* _TASK INSTRUCTIONS_: Give back, unchanged, the lines from the one containing "End Refinement." to the end of the listing, inclusive of both.

Start of EXERCISE DATA

Module MessageInstances.
#[export] Instance BrokerMessage_serde : Serde BrokerMessage := bare_serde BrokerMessage.
#[export] Instance BrokerMessage_serde_laws : SerdeLaws BrokerMessage.
Proof.
  split.
  - intros m. cbn [from_slice to_vec BrokerMessage_serde bare_serde].
    by rewrite <- (app_nil_r (bare_enc m)), BrokerMessage_bare_loses.
  - intros [[[req|resp|[[o [[[id req]]|[[id res [[]|]]]|e]]]] p]|]; try reflexivity; [|by destruct x].
    destruct req; try reflexivity. by destruct x as [[]].
Qed.
#[export] Instance BrokerMessage_serde_tagged : SerdeTagged BrokerMessage.
Proof. split; [by intros []|done]. Qed.
(** Nothing of this type is ever sent. *)
#[export] Instance ExtResponse_serde : Serde ExtResponse := { to_vec _ := []; from_slice _ := None }.
End MessageInstances.
(** ** The operations of the code *)

Definition run (op : account_op) : io S (option bool) :=
  match op with
  | OpOpen i => _ ←$ open i; io_ok None
  | OpCreate i admin => _ ←$ create i admin; io_ok None
  | OpAddClient i c => _ ←$ add_client c {| id := i |}; io_ok None
  | OpRemoveClient i c => _ ←$ remove_client c {| id := i |}; io_ok None
  | OpHasClient i c => _ ←$ io_read (has_client c {| id := i |}); io_ok None
  | OpAddOverlay i o => _ ←$ add_overlay o {| id := i |}; io_ok None
  | OpRemoveOverlay i o => _ ←$ remove_overlay o {| id := i |}; io_ok None
  | OpHasOverlay i o => _ ←$ io_read (has_overlay o {| id := i |}); io_ok None
  | OpIsAdmin i => b ←$ io_read (is_admin {| id := i |}); io_ok (Some b)
  | OpDel i => _ ←$ del {| id := i |}; io_ok None
  end.

(** A sequence of operations, each with its answer: the code goes on after an error. *)
Fixpoint run_all (ops : list account_op) (s : S)
    : outcome (list (result (option bool) StorageError) * S) :=
  match ops with
  | [] => Ret ([], s)
  | op :: ops => '(r, s) ← run op s; '(rs, s) ← run_all ops s; Ret (r :: rs, s)
  end.
Fixpoint spec_all (ops : list account_op) (A : accounts)
    : list (result (option bool) StorageError) * accounts :=
  match ops with
  | [] => ([], A)
  | op :: ops => let '(r, A) := spec op A in let '(rs, A) := spec_all ops A in (r :: rs, A)
  end.

(** ** The relation *)

Definition account_rows (s : S) (i : UserId) (o : option account) : Prop :=
  row s PREFIX (to_vec i) ADMIN = one_row (acc_admin <$> o) ∧
  row s PREFIX (to_vec i) CLIENT = set_row (from_option acc_clients ∅ o) ∧
  row s PREFIX (to_vec i) OVERLAY = set_row (from_option acc_overlays ∅ o).

(** A store that holds the accounts [A]. *)
Definition accounts_ok (s : S) (A : accounts) : Prop :=
  bs_inv s ∧ ∀ i, account_rows s i (A !! i).

(** The backend's limits leave room for the rows of an account. *)
Definition account_fits : Prop :=
  ∀ i : UserId,
  (∀ b : bool, bs_fits (compute_property PREFIX (to_vec i) (Some ADMIN)) (to_vec b)) ∧
  (∀ c : ClientId, bs_fits (compute_property PREFIX (to_vec i) (Some CLIENT)) (to_vec c)) ∧
  (∀ o : OverlayId, bs_fits (compute_property PREFIX (to_vec i) (Some OVERLAY)) (to_vec o)).

Context `{!SerdeLaws PubKey, !SerdeLaws Digest, !SerdeLaws bool}.

Implicit Types (s : S) (A : accounts).

Lemma account_exists_ok s A i :
  accounts_ok s A → exists_ {| id := i |} s = Ret (bool_decide (is_Some (A !! i))).
Proof.
  intros [Hi Hrows]. destruct (Hrows i) as (Hadmin & _ & _).
  unfold exists_, SUFFIX_FOR_EXIST_CHECK. cbn [id]. rewrite (exists_row _ _ _ _ _ Hi Hadmin). by destruct (A !! i).
Qed.
(* ===== verification/TopicProps.v ===== *)
(** * The topics of a broker, refined

    [lofire-broker/src/topic.rs] over any store that keeps the contract implements a
    finite map from topics to their metadata and heads, from which nothing is ever
    removed: the property that [del] deletes first is one that no operation writes. *)

From S2P Require Import Prelude Serde Types Store NetTypes BrokerStore BrokerRows BrokerTables.
From S2P Require Import Bare BareTypes NetBare.
Import Topic.

(** ** The specification *)

Record topic : Type := { top_meta : TopicMeta; top_heads : gset Digest }.
Abbreviation topics := (gmap PubKey topic) (only parsing).

Inductive topic_op : Type :=
  | OpOpen (i : TopicId)
  | OpCreate (i : TopicId)
  | OpAddHead (i : TopicId) (h : ObjectId)
  | OpRemoveHead (i : TopicId) (h : ObjectId)
  | OpHasHead (i : TopicId) (h : ObjectId)
  | OpMetadata (i : TopicId)
  | OpSetMetadata (i : TopicId) (m : TopicMeta)
  | OpDel (i : TopicId).

Definition with_heads (t : topic) (hs : gset Digest) : topic :=
  {| top_meta := top_meta t; top_heads := hs |}.

Definition spec (op : topic_op) (T : topics) : result (option TopicMeta) StorageError * topics :=
  match op with
  | OpOpen i =>
      (match T !! i with Some _ => Ok None | None => Err StorageError_NotFound end, T)
  | OpCreate i =>
      match T !! i with
      | Some _ => (Err StorageError_BackendError, T)
      | None => (Ok None, <[i := {| top_meta := {| TopicMeta_users := uint_wrap 32 0 |};
                                    top_heads := ∅ |}]> T)
      end
  | OpAddHead i h =>
      match T !! i with
      | Some t => (Ok None, <[i := with_heads t ({[h]} ∪ top_heads t)]> T)
      | None => (Err StorageError_BackendError, T)
      end
  | OpRemoveHead i h =>
      match T !! i with
      | Some t => if decide (h ∈ top_heads t)
                  then (Ok None, <[i := with_heads t (top_heads t ∖ {[h]})]> T)
                  else (Err StorageError_BackendError, T)
      | None => (Err StorageError_BackendError, T)
      end
  | OpHasHead i h =>
      (if decide (h ∈ from_option top_heads ∅ (T !! i)) then Ok None
       else Err StorageError_NotFound, T)
  | OpMetadata i =>
      (match T !! i with Some t => Ok (Some (top_meta t)) | None => Err StorageError_NotFound end, T)
  | OpSetMetadata i m =>
      match T !! i with
      | Some t => (Ok None, <[i := {| top_meta := m; top_heads := top_heads t |}]> T)
      | None => (Err StorageError_BackendError, T)
      end
  | OpDel i => (Err StorageError_BackendError, T)
  end.

Section Refinement.
Context {S : Type} `{!BrokerStore S, !BrokerStoreSpec S}.
Context `{!Serde PubKey, !Serde Digest, !Serde TopicMeta}.

Definition run (op : topic_op) : io S (option TopicMeta) :=
  match op with
  | OpOpen i => _ ←$ open i; io_ok None
  | OpCreate i => _ ←$ create i; io_ok None
  | OpAddHead i h => _ ←$ add_head h {| id := i |}; io_ok None
  | OpRemoveHead i h => _ ←$ remove_head h {| id := i |}; io_ok None
  | OpHasHead i h => _ ←$ io_read (has_head h {| id := i |}); io_ok None
  | OpMetadata i => m ←$ io_read (metadata {| id := i |}); io_ok (Some m)
  | OpSetMetadata i m => _ ←$ set_metadata m {| id := i |}; io_ok None
  | OpDel i => _ ←$ del {| id := i |}; io_ok None
  end.
Fixpoint run_all (ops : list topic_op) (s : S)
    : outcome (list (result (option TopicMeta) StorageError) * S) :=
  match ops with
  | [] => Ret ([], s)
  | op :: ops => '(r, s) ← run op s; '(rs, s) ← run_all ops s; Ret (r :: rs, s)
  end.
Fixpoint spec_all (ops : list topic_op) (T : topics)
    : list (result (option TopicMeta) StorageError) * topics :=
  match ops with
  | [] => ([], T)
  | op :: ops => let '(r, T) := spec op T in let '(rs, T) := spec_all ops T in (r :: rs, T)
  end.

Definition topic_rows (s : S) (i : TopicId) (o : option topic) : Prop :=
  row s PREFIX (to_vec i) META = one_row (top_meta <$> o) ∧
  row s PREFIX (to_vec i) HEAD = set_row (from_option top_heads ∅ o) ∧
  row s PREFIX (to_vec i) ADVERT = ∅.
Definition topics_ok (s : S) (T : topics) : Prop := bs_inv s ∧ ∀ i, topic_rows s i (T !! i).

Definition topic_fits : Prop := ∀ i : TopicId,
  (∀ m : TopicMeta, bs_fits (compute_property PREFIX (to_vec i) (Some META)) (to_vec m)) ∧
  (∀ h : ObjectId, bs_fits (compute_property PREFIX (to_vec i) (Some HEAD)) (to_vec h)).

Context `{!SerdeLaws PubKey, !SerdeLaws Digest, !SerdeLaws TopicMeta}.
Implicit Types (s : S) (T : topics).

Lemma topic_exists_ok s T i :
  topics_ok s T → exists_ {| id := i |} s = Ret (bool_decide (is_Some (T !! i))).
Proof.
  intros [Hi Hrows]. destruct (Hrows i) as (Hm & _).
  unfold exists_, SUFFIX_FOR_EXIST_CHECK. cbn [id]. rewrite (exists_row _ _ _ _ _ Hi Hm).
  by destruct (T !! i).
Qed.

Lemma topics_ok_row_set s s' T T' i x vs :
  topics_ok s T → row_set s s' PREFIX (to_vec i) x vs →
  (∀ j, j ≠ i → T' !! j = T !! j) → topic_rows s' i (T' !! i) → topics_ok s' T'.
Proof.
  intros [_ Hrows] Hs HT Hrow. split; [apply Hs|]. intros j.
  destruct (decide (j = i)) as [->|Hne]; [done|].
  assert (to_vec j ≠ to_vec i) as Hk by (by intros ?%(inj to_vec)).
  destruct (Hrows j) as (H1 & H2 & H3). unfold topic_rows.
  by rewrite HT, !(row_set_ne _ _ _ _ _ _ _ _ _ Hs) by congruence.
Qed.
Lemma topics_ok_same s s' T : topics_ok s T → row_same s s' → topics_ok s' T.
Proof.
  intros [_ Hrows] Hs. split; [apply Hs|]. intros i. unfold topic_rows.
  rewrite !(row_same_row _ _ _ _ _ Hs). apply Hrows.
Qed.

Definition refines (op : topic_op) : Prop := ∀ s T, topics_ok s T → ∃ s',
  run op s = Ret ((spec op T).1, s') ∧ topics_ok s' (spec op T).2 ∧ frame PREFIX s s'.

Ltac rows_of Hok Hs i Ht :=
  let R := fresh in
  rewrite lookup_insert_eq; destruct Hok as [_ R]; specialize (R i);
  unfold topic_rows in *; rewrite Ht in R;
  rewrite ?(row_set_eq _ _ _ _ _ _ Hs), ?(row_set_ne _ _ _ _ _ _ _ _ _ Hs) by done;
  cbn [fmap option_fmap option_map from_option top_meta top_heads with_heads] in *;
  by destruct_and! R.
Ltac by_row Hok Hs i Ht :=
  split_and!; [done
    |apply (topics_ok_row_set _ _ _ _ i _ _ Hok Hs);
       [intros; by rewrite lookup_insert_ne|rows_of Hok Hs i Ht]
    |by apply row_set_frame in Hs].
Ltac by_no_change Hok := split_and!; [by auto|done|apply frame_refl, Hok].

Lemma topic_open_refines i : refines (OpOpen i).
Proof.
  intros s T Hok. exists s. cbn [run spec fst snd]. unfold open, io_try.
  rewrite (io_if_eq _ _ _ _ _ (topic_exists_ok s T i Hok)).
  split_and!; [by destruct (T !! i)|done|apply frame_refl, Hok].
Qed.
Lemma has_head_refines i h : refines (OpHasHead i h).
Proof.
  intros s T Hok. exists s. split_and!; [|done|apply frame_refl, Hok].
  cbn [run spec fst]. unfold has_head, io_try, io_read. cbn [id].
  rewrite (has_set_row _ _ _ _ _ _ (proj1 Hok) (proj1 (proj2 (proj2 Hok i)))).
  by destruct (decide _).
Qed.
Lemma topic_metadata_refines i : refines (OpMetadata i).
Proof.
  intros s T Hok. exists s. split_and!; [|done|apply frame_refl, Hok].
  cbn [run spec fst]. unfold metadata, io_try, io_read. cbn [id].
  rewrite (read_row _ _ _ _ _ (proj1 Hok) (proj1 (proj2 Hok i))).
  by destruct (T !! i).
Qed.

(** [ADVERT], the first of [ALL_PROPERTIES], has no value. *)
Lemma topic_del_refines i : refines (OpDel i).
Proof.
  intros s T Hok. cbn [run spec fst snd]. unfold del, io_try. cbn [id].
  destruct (del_all_rows s PREFIX (to_vec i) ALL_PROPERTIES (proj1 Hok)) as
    (r & s' & -> & Hf & Hother & Hn); [done|].
  destruct (Hn 0) as [-> Hs]; [by intros x ?%elem_of_nil|by apply (bool_decide_unpack _)
    |apply Hok|].
  exists s'. split_and!; [done| |done]. split; [apply Hf|]. intros j.
  destruct (proj2 Hok j) as (H1 & H2 & H3). unfold topic_rows.
  destruct (decide (j = i)) as [->|Hne].
  - by rewrite !Hs.
  - assert (to_vec j ≠ to_vec i) as Hk by (by intros ?%(inj to_vec)). by rewrite !Hother.
Qed.

Context (Hfits : topic_fits).

Lemma topic_create_refines i : refines (OpCreate i).
Proof.
  intros s T Hok. cbn [run spec]. unfold create, io_try at 1.
  rewrite (io_if_eq _ _ _ _ _ (topic_exists_ok s T i Hok)).
  destruct (T !! i) as [t|] eqn:Ht; cbn [fst snd].
  { exists s. by_no_change Hok. }
  rewrite bool_decide_eq_false_2 by (intros [? ?]; done).
  destruct (put_one_row s PREFIX (to_vec i) META {| TopicMeta_users := uint_wrap 32 0 |}
    (proj1 Hok)) as (s' & Hput & Hs); [by rewrite (proj1 (proj2 Hok i)), Ht|apply Hfits|].
  cbv zeta. rewrite (io_try_ok _ _ _ _ _ Hput). exists s'. by_row Hok Hs i Ht.
Qed.

Lemma add_head_refines i h : refines (OpAddHead i h).
Proof.
  intros s T Hok. cbn [run spec]. unfold add_head, io_try at 1.
  rewrite (io_if_eq _ _ _ _ _ (topic_exists_ok s T i Hok)).
  destruct (T !! i) as [t|] eqn:Ht; cbn [fst snd].
  - destruct (add_set_row s PREFIX (to_vec i) HEAD h (top_heads t) (proj1 Hok))
      as (s' & Hput & Hs); [by rewrite (proj1 (proj2 (proj2 Hok i))), Ht|apply Hfits|].
    rewrite bool_decide_eq_true_2 by eauto. cbn [id]. rewrite Hput. exists s'. by_row Hok Hs i Ht.
  - rewrite bool_decide_eq_false_2 by (intros [? ?]; done). exists s. by_no_change Hok.
Qed.

Lemma remove_head_refines i h : refines (OpRemoveHead i h).
Proof.
  intros s T Hok. cbn [run spec]. unfold remove_head, io_try. cbn [id].
  destruct (remove_set_row s PREFIX (to_vec i) HEAD h _ (proj1 Hok)
    (proj1 (proj2 (proj2 Hok i)))) as (r & s' & -> & Hr). exists s'.
  destruct (T !! i) as [t|] eqn:Ht; cbn [from_option] in Hr.
  - destruct (decide _); destruct Hr as [-> Hs]; cbn [fst snd]; [by_row Hok Hs i Ht|].
    split_and!; [done|by eapply topics_ok_same|by apply row_same_frame].
  - rewrite decide_False in Hr by apply not_elem_of_empty. destruct Hr as [-> Hs].
    split_and!; [done|by eapply topics_ok_same|by apply row_same_frame].
Qed.

Lemma topic_set_metadata_refines i m : refines (OpSetMetadata i m).
Proof.
  intros s T Hok. cbn [run spec]. unfold set_metadata, io_try at 1.
  rewrite (io_if_eq _ _ _ _ _ (topic_exists_ok s T i Hok)).
  destruct (T !! i) as [t|] eqn:Ht; cbn [fst snd].
  - destruct (replace_one_row s PREFIX (to_vec i) META (top_meta t) m (proj1 Hok))
      as (s' & Hput & Hs); [by rewrite (proj1 (proj2 Hok i)), Ht|apply Hfits|].
    rewrite bool_decide_eq_true_2 by eauto. cbn [id]. rewrite Hput. exists s'. by_row Hok Hs i Ht.
  - rewrite bool_decide_eq_false_2 by (intros [? ?]; done). exists s. by_no_change Hok.
Qed.

Lemma topic_run_refines op : refines op.
Proof.
  destruct op; auto using topic_open_refines, topic_create_refines, add_head_refines, remove_head_refines,
    has_head_refines, topic_metadata_refines, topic_set_metadata_refines, topic_del_refines.
Qed.

(** C28: a store that holds the topics [T] answers any sequence of topic operations, failed
    ones included, as the map of topics does, never panics, and then holds the topics of
    the map after the sequence; no property of another table moved. Deleting a topic
    always fails, and changes nothing. *)
Theorem Topic_refinement (ops : list topic_op) s T :
  topics_ok s T →
  ∃ s', run_all ops s = Ret ((spec_all ops T).1, s') ∧
        topics_ok s' (spec_all ops T).2 ∧ frame PREFIX s s'.
Proof.
  revert s T. induction ops as [|op ops IH]; intros s T Hok.
  { exists s. split_and!; [done..|apply frame_refl, Hok]. }
  cbn [run_all spec_all]. destruct (topic_run_refines op s T Hok) as (s1 & -> & Hok1 & Hf1).
  destruct (spec op T) as [r T1]. cbn [fst snd mbind outcome_bind] in *.
  destruct (IH s1 T1 Hok1) as (s2 & -> & Hok2 & Hf2).
  destruct (spec_all ops T1) as [rs T2]. exists s2. cbn in *. split_and!; [done..|].
  by eapply frame_trans.
Qed.
End Refinement.

Module Examples.
Import MemStore NetInstances.

Definition topic1 : TopicId := Ed25519PubKey (to_array 32 [x01]).
Definition head1 : ObjectId := Blake3Digest32 (to_array 32 [x02]).
Definition ops : list topic_op :=
  [OpAddHead topic1 head1; OpCreate topic1; OpAddHead topic1 head1;
   OpSetMetadata topic1 {| TopicMeta_users := uint_wrap 32 5 |}; OpDel topic1;
   OpHasHead topic1 head1; OpMetadata topic1; OpRemoveHead topic1 head1; OpHasHead topic1 head1].

Lemma topics_ok_empty : topics_ok (∅ : ms_db) ∅.
Proof.
  split; [done|]. intros i. unfold topic_rows, row. cbn -[compute_property].
  by rewrite !lookup_empty.
Qed.

Lemma Topic_refinement_witness : ∃ s' : ms_db,
  run_all ops ∅ =
  Ret ([Err StorageError_BackendError; Ok None; Ok None; Ok None; Err StorageError_BackendError;
        Ok None; Ok (Some {| TopicMeta_users := uint_wrap 32 5 |}); Ok None;
        Err StorageError_NotFound], s').
Proof.
  destruct (Topic_refinement (S := ms_db) ltac:(done) ops ∅ ∅ topics_ok_empty)
    as (s' & Hrun & _ & _).
  exists s'. rewrite Hrun. reflexivity.
Defined.
End Examples.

End of EXERCISE DATA

* _SOLUTION_:
End Refinement.

Module Examples.
Import MemStore NetInstances.

Definition topic1 : TopicId := Ed25519PubKey (to_array 32 [x01]).
Definition head1 : ObjectId := Blake3Digest32 (to_array 32 [x02]).
Definition ops : list topic_op :=
  [OpAddHead topic1 head1; OpCreate topic1; OpAddHead topic1 head1;
   OpSetMetadata topic1 {| TopicMeta_users := uint_wrap 32 5 |}; OpDel topic1;
   OpHasHead topic1 head1; OpMetadata topic1; OpRemoveHead topic1 head1; OpHasHead topic1 head1].

Lemma topics_ok_empty : topics_ok (∅ : ms_db) ∅.
Proof.
  split; [done|]. intros i. unfold topic_rows, row. cbn -[compute_property].
  by rewrite !lookup_empty.
Qed.

Lemma Topic_refinement_witness : ∃ s' : ms_db,
  run_all ops ∅ =
  Ret ([Err StorageError_BackendError; Ok None; Ok None; Ok None; Err StorageError_BackendError;
        Ok None; Ok (Some {| TopicMeta_users := uint_wrap 32 5 |}); Ok None;
        Err StorageError_NotFound], s').
Proof.
  destruct (Topic_refinement (S := ms_db) ltac:(done) ops ∅ ∅ topics_ok_empty)
    as (s' & Hrun & _ & _).
  exists s'. rewrite Hrun. reflexivity.
Defined.
End Examples.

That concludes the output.